Data for review ▸
(* ===== verification/EchoServer.v ===== *)
(** * socket/select_test.c and socket/keepalive/server.c: two echo servers

    The system calls are scripts of the results to come, and a call that waits
    for a result that never comes does not return; the log has what was
    accepted, echoed and closed. *)
From Stdlib Require Import ZArith Lia.
From stdpp Require Import base tactics numbers list gmap.
From S2P Require Import Prelude.

Open Scope Z_scope.

Inductive event :=
| Accepted (fd : Z)
| Echoed (fd : Z) (bs : list Z)
| Timeout
| Keepalive (idle intvl cnt : Z)
| Closed (fd : Z).

(** ** select_test.c *)
Record kernel := Kernel {
  k_socket : Z; k_setsockopt : Z; k_bind : Z; k_listen : Z;
  k_accepts : list Z;
  k_selects : list (Z * bool);     (** the result, and whether [errno] is EAGAIN *)
  k_reads : list (list Z);         (** what is there to read; nothing is the end or an error *)
  k_writes : list Z;
  k_log : list event;
}.

Definition logged (e : event) (k : kernel) : kernel :=
  Kernel (k_socket k) (k_setsockopt k) (k_bind k) (k_listen k) (k_accepts k) (k_selects k) (k_reads k) (k_writes k) (k_log k ++ [e]).

Definition new_server (k : kernel) : Z * kernel :=
  let fd := k_socket k in
  if decide (fd = -1) then (-1, k)
  else if decide (k_setsockopt k = -1) then (-1, logged (Closed fd) k)
  else if decide (k_bind k = -1) then (-1, logged (Closed fd) k)
  else if decide (k_listen k = -1) then (-1, logged (Closed fd) k)
  else (fd, k).

(** The buffer has 64 bytes. *)
Definition on_recv (fd : Z) (k : kernel) : outcome (Z * kernel) :=
  match k_reads k with
  | [] => NoFuel
  | bs :: reads =>
      let buf := take 64 bs in
      let k := Kernel (k_socket k) (k_setsockopt k) (k_bind k) (k_listen k) (k_accepts k) (k_selects k) reads (k_writes k) (k_log k) in
      if decide (zlen buf ≤ 0) then Ret (-1, k)
      else
        match k_writes k with
        | [] => NoFuel
        | n :: writes =>
            let k := Kernel (k_socket k) (k_setsockopt k) (k_bind k) (k_listen k) (k_accepts k) (k_selects k) (k_reads k) writes (k_log k) in
            Ret (n, if decide (n = -1) then k else logged (Echoed fd buf) k)
        end
  end.

Definition FD_SETSIZE : Z := 1024.

(** [FD_SET] outside the set is undefined. *)
Definition FD_SET (fd : Z) (fds : gset Z) : outcome (gset Z) :=
  if decide (0 ≤ fd < FD_SETSIZE) then Ret ({[fd]} ∪ fds) else Undef.

(** One turn: [None] is at [again], [Some cfd] in the loop of a connection. *)
Definition serve_step (s : gset Z * option Z * kernel) : outcome ((gset Z * option Z * kernel) + (Z * kernel)) :=
  let '(fds, at_, k) := s in
  match at_ with
  | None =>
      match k_accepts k with
      | [] => NoFuel
      | cfd :: accepts =>
          let k := Kernel (k_socket k) (k_setsockopt k) (k_bind k) (k_listen k) accepts (k_selects k) (k_reads k) (k_writes k) (k_log k) in
          if decide (cfd = -1) then Ret (inr (-1, k))
          else fds ← FD_SET cfd fds; Ret (inl (fds, Some cfd, logged (Accepted cfd) k))
      end
  | Some cfd =>
      match k_selects k with
      | [] => NoFuel
      | (rc, eagain) :: selects =>
          let k := Kernel (k_socket k) (k_setsockopt k) (k_bind k) (k_listen k) (k_accepts k) selects (k_reads k) (k_writes k) (k_log k) in
          if decide (rc < 0) then
            if eagain : bool then Ret (inl (fds, Some cfd, k)) else Ret (inr (0, k))
          else
            '(r, k) ← on_recv cfd k;
            Ret (inl (fds, if decide (r = -1) then None else Some cfd, k))
      end
  end.

(** After the arguments: [argc] and the port [atoi] gave. *)
Definition select_main (fuel : nat) (argc port : Z) (k : kernel) : outcome (Z * kernel) :=
  if decide (argc < 2) then Ret (-1, k)
  else
    let '(sfd, k) := new_server k in
    if decide (sfd = -1) then Ret (-1, k)
    else while_fuel fuel serve_step (∅, None, k).

(** ** Serving *)

(** A client: its descriptor, and what it sends before it leaves. *)
Record client := Client { c_fd : Z; c_chunks : list (list Z) }.

Definition client_ok (c : client) : Prop :=
  0 ≤ c_fd c < FD_SETSIZE ∧ Forall (λ bs, 0 < zlen bs ≤ 64) (c_chunks c).

Definition selects_of (cs : list client) : list (Z * bool) :=
  concat (map (λ c, replicate (S (length (c_chunks c))) (1, false)) cs).
Definition reads_of (cs : list client) : list (list Z) := concat (map (λ c, c_chunks c ++ [[]]) cs).
Definition writes_of (cs : list client) : list Z := concat (map (λ c, map (λ bs, zlen bs) (c_chunks c)) cs).
Definition log_of (cs : list client) : list event := concat (map (λ c, Accepted (c_fd c) :: map (Echoed (c_fd c)) (c_chunks c)) cs).

Section serving.
Context (so se bi li : Z).

(** The chunks of one client. *)
Lemma serve_chunks fd chunks fds ac sel rd wr log fuel :
  Forall (λ bs, 0 < zlen bs ≤ 64) chunks → (length chunks < fuel)%nat →
  while_fuel fuel serve_step (fds, Some fd,
    Kernel so se bi li ac (replicate (S (length chunks)) (1, false) ++ sel) (chunks ++ [] :: rd) (map (λ bs, zlen bs) chunks ++ wr) log) =
  while_fuel (fuel - S (length chunks)) serve_step (fds, None, Kernel so se bi li ac sel rd wr (log ++ map (Echoed fd) chunks)).
Proof.
  intros Hc. revert log fuel. induction Hc as [|bs chunks Hb Hc IH]; intros log fuel Hf; (destruct fuel as [|fuel]; [cbn in Hf; lia|]).
  - cbn [length replicate map app]. rewrite app_nil_r. replace (S fuel - 1)%nat with fuel by lia. by apply while_fuel_inl.
  - cbn [length replicate map app]. rewrite (while_fuel_inl _ _ _ (fds, Some fd,
      Kernel so se bi li ac (replicate (S (length chunks)) (1, false) ++ sel) (chunks ++ [] :: rd) (map (λ bs, zlen bs) chunks ++ wr) (log ++ [Echoed fd bs]))).
    + rewrite IH by (cbn in Hf; lia). cbn [Nat.sub]. by rewrite <- app_assoc.
    + unfold serve_step. cbn [k_selects]. rewrite decide_False by lia. unfold on_recv. cbn [k_reads k_writes k_socket k_setsockopt k_bind k_listen k_accepts k_selects k_log].
      rewrite (take_ge bs) by lia. rewrite decide_False by lia. rewrite decide_False by lia. cbind. rewrite decide_False by lia. done.
Qed.

Lemma serve_clients cs fds ac sel rd wr log fuel :
  Forall client_ok cs → (length (selects_of cs) + length cs < fuel)%nat →
  ∃ fuel' fds', (0 < fuel')%nat ∧ while_fuel fuel serve_step (fds, None,
    Kernel so se bi li (map c_fd cs ++ ac) (selects_of cs ++ sel) (reads_of cs ++ rd) (writes_of cs ++ wr) log) =
  while_fuel fuel' serve_step (fds', None, Kernel so se bi li ac sel rd wr (log ++ log_of cs)).
Proof.
  intros Hc. revert fds log fuel. induction Hc as [|c cs [Hfd Hch] Hc IH]; intros fds log fuel Hf.
  - exists fuel, fds. unfold log_of. cbn. rewrite app_nil_r. split; [cbn in Hf; lia|done].
  - destruct fuel as [|fuel]; [lia|]. destruct c as [fd chunks]. cbn [c_fd c_chunks] in *.
    unfold selects_of, reads_of, writes_of, log_of in *. cbn [map concat c_fd c_chunks app length] in *. rewrite <- !app_assoc.
    revert Hf. rewrite length_app, length_replicate. intros Hf.
    rewrite (while_fuel_inl _ _ _ ({[fd]} ∪ fds, Some fd, Kernel so se bi li (map c_fd cs ++ ac)
      (replicate (S (length chunks)) (1, false) ++ concat (map (λ c, replicate (S (length (c_chunks c))) (1, false)) cs) ++ sel)
      (chunks ++ [] :: concat (map (λ c, c_chunks c ++ [[]]) cs) ++ rd)
      (map (λ bs, zlen bs) chunks ++ concat (map (λ c, map (λ bs, zlen bs) (c_chunks c)) cs) ++ wr) (log ++ [Accepted fd]))).
    + rewrite serve_chunks by (done || lia). destruct (IH ({[fd]} ∪ fds) ((log ++ [Accepted fd]) ++ map (Echoed fd) chunks) (fuel - S (length chunks))%nat) as (f' & fds' & Hf' & ->); [lia|].
      exists f', fds'. split; [done|]. rewrite <- !app_assoc. done.
    + unfold serve_step. cbn [k_accepts]. rewrite decide_False by lia. unfold FD_SET. rewrite decide_True by done. cbind. done.
Qed.
End serving.

(** ** keepalive/server.c *)
Record keepalive_context_t := Context_ { fd : Z; keepidle : Z; keepintvl : Z; keepcnt : Z }.

(** The options of the sockets that are open; a call for another descriptor
    fails and changes nothing. *)
Record options := Options { so_keepalive : Z; tcp_keepidle : Z; tcp_keepintvl : Z; tcp_keepcnt : Z }.
Abbreviation sockets := (gmap Z options).

(** The context is returned with its fields filled, or a null pointer. *)
Definition keepalive_context_dump (ctx : keepalive_context_t) (s : sockets) : option keepalive_context_t :=
  match s !! fd ctx with
  | Some o =>
      if decide (so_keepalive o ≠ 0) then Some (Context_ (fd ctx) (tcp_keepidle o) (tcp_keepintvl o) (tcp_keepcnt o))
      else None
  | None => None
  end.

Definition keepalive_context_enable (ctx : keepalive_context_t) (s : sockets) : sockets :=
  match s !! fd ctx with
  | Some o => <[fd ctx := Options 1 (keepidle ctx) (keepintvl ctx) (keepcnt ctx)]> s
  | None => s
  end.

(** [socket], [bind] and [listen] with their results; the log of the failure. *)
Definition create_server (so bi li : Z) : Z * list event :=
  if decide (bi ≠ -1 ∧ li ≠ -1) then (so, []) else (-1, [Closed so]).

(** A result of [poll] for the connection, with what a read finds then. *)
Inductive polled :=
| PollError
| PollTimeout
| PollIn (bs : list Z)     (** [POLLIN]: the bytes there, none at the end *)
| PollInError              (** [POLLIN], and the read fails *)
| PollHup                  (** [POLLHUP] without [POLLIN] *)
| PollOther.               (** neither *)

(** The loop, with a buffer of 1024; a failed read passes -1 as a length to
    print and to write. *)
Fixpoint handle_loop (c : Z) (ps : list polled) : outcome (list event) :=
  match ps with
  | [] => NoFuel
  | PollError :: _ => Ret []
  | PollTimeout :: ps => l ← handle_loop c ps; Ret (Timeout :: l)
  | PollIn bs :: ps =>
      let buf := take 1024 bs in
      if decide (zlen buf = 0) then Ret [] else l ← handle_loop c ps; Ret (Echoed c buf :: l)
  | PollInError :: _ => Undef
  | PollHup :: _ => Ret []
  | PollOther :: ps => handle_loop c ps
  end.

Definition handle_connection (c : Z) (s : sockets) (ps : list polled) : outcome (list event * sockets) :=
  let ctx := Context_ c 5 3 3 in
  let s := keepalive_context_enable ctx s in
  let ctx := Context_ 0 0 0 0 in
  let dump := match keepalive_context_dump ctx s with
              | Some ctx => [Keepalive (keepidle ctx) (keepintvl ctx) (keepcnt ctx)]
              | None => []
              end in
  l ← handle_loop c ps;
  Ret (dump ++ l ++ [Closed c], s).

(** ** Properties *)

Lemma select_main_up so se bi li argc port fuel ac sel rd wr log :
  2 ≤ argc → so ≠ -1 → se ≠ -1 → bi ≠ -1 → li ≠ -1 →
  select_main fuel argc port (Kernel so se bi li ac sel rd wr log) = while_fuel fuel serve_step (∅, None, Kernel so se bi li ac sel rd wr log).
Proof.
  intros. unfold select_main, new_server. cbn [k_socket k_setsockopt k_bind k_listen].
  rewrite (decide_False (P := argc < 2)) by lia. rewrite !(decide_False (P := so = -1)) by done.
  rewrite (decide_False (P := se = -1)) by done. rewrite (decide_False (P := bi = -1)) by done. rewrite (decide_False (P := li = -1)) by done.
  by rewrite decide_False by done.
Qed.

(** The first server echoes what every client sends, client after client,
    until [accept] fails, and closes none of their descriptors; when a
    descriptor reaches 1024, the write to the descriptor set is undefined. *)
Theorem echo_serves cs so se bi li argc port fuel :
  Forall client_ok cs → 2 ≤ argc → so ≠ -1 → se ≠ -1 → bi ≠ -1 → li ≠ -1 →
  (length (selects_of cs) + length cs < fuel)%nat →
  (∃ k, select_main fuel argc port (Kernel so se bi li (map c_fd cs ++ [-1]) (selects_of cs) (reads_of cs) (writes_of cs) []) = Ret (-1, k) ∧
    k_log k = log_of cs ∧ ∀ fd, Closed fd ∉ k_log k) ∧
  (∀ big ac sel rd wr, FD_SETSIZE ≤ big →
    select_main fuel argc port (Kernel so se bi li (map c_fd cs ++ big :: ac) (selects_of cs ++ sel) (reads_of cs ++ rd) (writes_of cs ++ wr) []) = Undef).
Proof.
  intros Hc Ha Hso Hse Hbi Hli Hf. split.
  - rewrite select_main_up by done.
    destruct (serve_clients so se bi li cs ∅ [-1] [] [] [] [] fuel Hc Hf) as (f' & fds' & Hf' & E). rewrite !app_nil_r in E. cbn [app] in E.
    rewrite E. destruct f' as [|f']; [lia|]. eexists. split; [by apply while_fuel_inr|]. cbn [k_log]. split; [done|].
    intros x. unfold log_of. clear. induction cs as [|[y ch] cs IH]; [by apply not_elem_of_nil|]. cbn [map concat c_fd c_chunks].
    apply not_elem_of_app. split; [|done]. apply not_elem_of_cons. split; [done|]. intros (bs & ? & _)%list_elem_of_fmap. done.
  - intros big ac sel rd wr Hb. rewrite select_main_up by done.
    destruct (serve_clients so se bi li cs ∅ (big :: ac) sel rd wr [] fuel Hc Hf) as (f' & fds' & Hf' & ->).
    destruct f' as [|f']; [lia|]. rewrite while_fuel_S. cbn [serve_step k_accepts]. rewrite decide_False by (unfold FD_SETSIZE in Hb; lia).
    unfold FD_SET. rewrite decide_False by lia. done.
Qed.

Lemma echo_serves_witness :
  (∃ k, select_main 10 2 8888 (Kernel 3 0 0 0 ([4; 5] ++ [-1]) (selects_of [Client 4 [[104; 105]]; Client 5 []])
      (reads_of [Client 4 [[104; 105]]; Client 5 []]) (writes_of [Client 4 [[104; 105]]; Client 5 []]) []) = Ret (-1, k) ∧
    k_log k = [Accepted 4; Echoed 4 [104; 105]; Accepted 5] ∧ ∀ fd, Closed fd ∉ k_log k) ∧
  (∀ big ac sel rd wr, FD_SETSIZE ≤ big →
    select_main 10 2 8888 (Kernel 3 0 0 0 ([4; 5] ++ big :: ac) (selects_of [Client 4 [[104; 105]]; Client 5 []] ++ sel)
      (reads_of [Client 4 [[104; 105]]; Client 5 []] ++ rd) (writes_of [Client 4 [[104; 105]]; Client 5 []] ++ wr) []) = Undef).
Proof.
  apply (echo_serves [Client 4 [[104; 105]]; Client 5 []] 3 0 0 0 2 8888 10); [by_eval|lia|lia|lia|lia|lia|cbn; lia].
Defined.

(** What a connection of whole chunks ends with. *)
Definition ends (p : polled) : Prop := p = PollError ∨ p = PollIn [] ∨ p = PollHup.

(** The second server sets the options of the connection, echoes its
    chunks up to the end of the connection and closes it once; but the options
    it then reports are those of descriptor 0, since its context was cleared,
    whatever those of the connection are. *)
Theorem keepalive_serves c s chunks p rest :
  Forall (λ bs, 0 < zlen bs ≤ 1024) chunks → ends p → is_Some (s !! c) → c ≠ 0 →
  ∃ dump, handle_connection c s (map PollIn chunks ++ p :: rest) =
    Ret (dump ++ map (Echoed c) chunks ++ [Closed c], <[c := Options 1 5 3 3]> s) ∧
    dump = match keepalive_context_dump (Context_ 0 0 0 0) s with
           | Some ctx => [Keepalive (keepidle ctx) (keepintvl ctx) (keepcnt ctx)]
           | None => []
           end ∧
    keepalive_context_dump (Context_ c 0 0 0) (<[c := Options 1 5 3 3]> s) = Some (Context_ c 5 3 3).
Proof.
  intros Hch Hp [o Ho] Hc. unfold handle_connection, keepalive_context_enable. cbn [fd keepidle keepintvl keepcnt]. rewrite Ho.
  assert (handle_loop c (map PollIn chunks ++ p :: rest) = Ret (map (Echoed c) chunks)) as ->.
  { induction Hch as [|bs chunks Hb Hch IH]; cbn [map app handle_loop]; [by destruct Hp as [-> |[-> | ->]]|].
    rewrite take_ge by lia. rewrite decide_False by lia. rewrite IH. done. }
  cbind. eexists. split; [done|]. unfold keepalive_context_dump. cbn [fd]. rewrite lookup_insert_eq, lookup_insert_ne by done. done.
Qed.

Lemma keepalive_serves_witness :
  ∃ dump, handle_connection 7 {[7 := Options 0 0 0 0]} (map PollIn [[104; 105]] ++ PollIn [] :: []) =
    Ret (dump ++ map (Echoed 7) [[104; 105]] ++ [Closed 7], <[7 := Options 1 5 3 3]> {[7 := Options 0 0 0 0]}) ∧
    dump = [] ∧
    keepalive_context_dump (Context_ 7 0 0 0) (<[7 := Options 1 5 3 3]> {[7 := Options 0 0 0 0]}) = Some (Context_ 7 5 3 3).
Proof.
  destruct (keepalive_serves 7 {[7 := Options 0 0 0 0]} [[104; 105]] (PollIn []) []) as (dump & H1 & H2 & H3);
    [by_eval|right; by left|vm_compute; eauto|lia|].
  exists dump. split; [exact H1|]. split; [rewrite H2; vm_compute; reflexivity|exact H3].
Defined.
(* ===== verification/Listener.v ===== *)
(** * socket/monitor/listener.h and listener.cpp: the listener

    A server of one peer at a time: a loop that accepts, reads requests and
    pongs, writes what other threads publish and calls what they hand over; a
    worker that answers requests ([TaskRunner]); a timer that pings the peer
    ([TimerRunner]).  Frames and messages are those of [Message].

    A state is the listener with the descriptors it has open, what it sent and
    where the publishing threads are.  An action is one step of a thread: a
    round of the loop after its [poll], a step of the worker or of the timer, a
    heartbeat, or a publication, whose notification is a step of its own.
    [None] is a step that cannot be taken (it would block).  Rounds and
    heartbeats are taken whole: the program runs [Ping] in the timer's thread and
    changes the state, the peer's descriptor and the heartbeat's numbers without a
    lock, so that what is said here of these members is said of runs in which the
    two threads do not overlap.  [Hub] cuts the hand-over of messages and closures,
    which is locked, at every lock and call.

    Times are nanoseconds of the clock instead of doubles of milliseconds;
    [dbl] and [undbl] are the eight bytes of a time in a message.  A closure is
    a number, and calling it only logs it. *)
From Stdlib Require Import ZArith Lia.
From stdpp Require Import base tactics numbers list gmap sets.
From S2P Require Import Prelude.
From S2P Require Import Message.
From S2P Require Import TaskRunner.
From S2P Require Import TimerRunner.

Open Scope Z_scope.

Definition HEARTBEAT_MAXRETRY : Z := 5.
Definition HEARTBEAT_DURATION : Z := 5000.
Definition OPMASK : Z := Z.shiftl 1 63.
Definition kNotifySmall : Z := 1.
Definition kNotifyMedium : Z := Z.shiftl 1 31.
Definition kNotifyLarge : Z := Z.shiftl 1 63.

Assignment ▸ Could you write out, exactly as they stand, only the lines above that begin at the line with "A state is the" and stop after the line with "round of the"?

Answer for the task ▸
    A state is the listener with the descriptors it has open, what it sent and
    where the publishing threads are.  An action is one step of a thread: a
    round of the loop after its [poll], a step of the worker or of the timer, a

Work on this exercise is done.